The sacred white cloth features the image of Luang Por Aun in the center amidst various Hindu-Buddhist mythical animals like monkeys, lions, and birds. Two lions are depicted on the pha yant, one on each side of the venerable master. Both lions hold a precious parasol or umbrella, representing a royal gift of these celestial beings to Luang Por Aun. Indeed, the umbrella is a traditional Indian symbol of both protection and royalty. Thus the two lion lords (Sanskrit: rājaśrī) carry parasols to cast a shadow of protection in order to offer the master and his followers protection from harmful forces and illness. Furthermore, according to ancient Indian mythology this particular type of lion (Sanskrit: siṃha) is believed to possess supernatural abilities through which it can bring about power, fear and respectability.
In addition, Luang Por Aun’s image is supported by two monkey-like humanoids (Sanskrit: vānara) in the lower center of the yantra cloth. These forest-dwelling creatures (Skt. vana: forest; nara: man) were created by the Hindu god Brahmā to assist Lord Rāma in his search for his wife Sītā, who was kidnapped by Rāvaṇa – a powerful demon spirit of the Brahmin caste (Sanskrit: brahmarākṣasa). Later the vānara soldiers–with the white monkey god Hanuman as their army general–also helped Rāma in his battle against Rāvaṇa. In the Rāmāyaṇa epic of Valmiki the monkeys are considered to be very adventurous, honest, loyal, and courageous. While in the Hindu epic poem the supernatural monkeys faithfully serve Lord Rāma, they are depicted here on this Buddhist pha yant amulet as loyal servants of Luang Por Aun.
Next, on the upper part of the amulet we can see that Luang Por Aun is flanked by two mythical birds from the Rāmāyaṇa epic; i.e., Jaṭāyu (left) and Garuḍa (right). The humanoid birds represent a vulture (Jaṭāyu) and a eagle (Garuḍa). These mighty birds are invoked–both by Hindu and Buddhist masters–as a symbol of impetuous violent force, speed, and martial prowess. Besides being endowed with the divine characteristics of various mythological deities (Sanskrit: devatā), the pha yant is also enriched with sacred incantations in the ancient Thai Khom script. And so, the Maha Setti Kaeow Mani Chot yantra cloth by Luang Por Aun can be considered a super wealth (‘maha setti’) attracting amulet. Moreover, besides this being a powerful gambler’s amulet that improves one’s luck and fortune, the pha yant can also be used as a protection charm against negative influences.

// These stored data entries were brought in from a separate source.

Definition check_source (source : value) : result unit :=
  ensure (negb (opt_str_eqb (get_str source "capability_id") "utils.input.email") ||
          is_some_and valid_mailbox (get_str source "account_id"))
    "email receiving account required" ;;
  for_each (fun field => ensure (text_present (get_str source field))
    ("pipeline source field missing: " +:+ field)) SOURCE_FIELDS.

Definition check_reply (step : value) : result unit :=
  if opt_str_eqb (get_str step "capability_id") "utils.output.reply" then
    ensure (is_some_and (fun v => String.eqb v "source" || valid_mailbox v)
      (pointer_str ["params"; "sender_account_id"] step)) "email sending account required" ;;
    ensure (opt_str_in (pointer_str ["params"; "delivery_mode"] step)
      ["automatic"; "approval"; "draft"]) "email delivery mode required"
  else Ok tt.

Definition check_condition (condition : value) : result unit :=
  ensure (opt_str_in (get_str condition "field")
    ["sender"; "recipient"; "subject"; "body"; "account"]) "pipeline condition field invalid" ;;
  ensure (opt_str_in (get_str condition "operator")
    ["equals"; "contains"; "starts_with"; "not_equals"]) "pipeline condition operator invalid" ;;
  ensure (text_within 2048 (get_str condition "value")) "pipeline condition value invalid".

Definition uses_conditions (kind : string) (step : value) : bool :=
  String.eqb kind "filter" || opt_str_eqb (get_str step "routing") "conditions".
Definition is_union (kind : string) (step : value) : bool :=
  String.eqb kind "forward" && opt_str_eqb (pointer_str ["params"; "merge"] step) "union".

Definition check_step (step : value) : result unit :=
  check_reply step ;;
  kind ← with_context "pipeline type missing" (get_str step "type");
  inputs ← with_context "pipeline input missing" (get_array step "input_from");
  ensure (negb (opt_str_eqb (pointer_str ["params"; "trigger"] step) "cron") ||
          text_present (pointer_str ["params"; "cron"] step))
    "scheduled pipeline requires a cron expression" ;;
  ensure (if scheduled step then Nat.eqb (length inputs) 0
          else negb (Nat.eqb (length inputs) 0) &&
               (Nat.eqb (length inputs) 1 || is_union kind step))
    "pipeline input cardinality invalid" ;;
  if uses_conditions kind step then
    conditions ← with_context "pipeline conditions missing"
      (pointer_get ["params"; "conditions"] step ≫= as_array);
    ensure (negb (Nat.eqb (length conditions) 0) && Nat.leb (length conditions) 16)
      "pipeline condition count invalid" ;;
    for_each check_condition conditions
  else Ok tt.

Before Luang Por Aun became a member of the Buddhist monastic community he was a police officer and the subordinate of the famous Thai Buddhist laymaster Ajahn Khun Pan. As a layman he was a follower of the legendary master Kruba Srivichai from Chiang Mai Province, Thailand. Eventually Luang Por Aun ordained as a Buddhist monk in 2498 B.E. (1955 CE). Later Luang Por Aun would often join Kruba Srivichai on his forest wanderings (‘tudong’).
Aside from the many different wicha (magical knowledge and skills) he learnt from Kruba Srivichai, Luang Por Aun also studied with other famous Thai guru masters, like Luang Por Suk of Wat Pak Klong Makhamtao, Luang Por Derm of Wat Nong Pho, Luang Por Jungtara from Chai Nat, Luang Phu Ploy of Wat Huay Kha Nang, Luang Phu Kleub of Wat Hnong Gradee, Luang Por Ken of Wat Dong Setthi and Luang Por Poon of Wat Nong Ta Ngoo.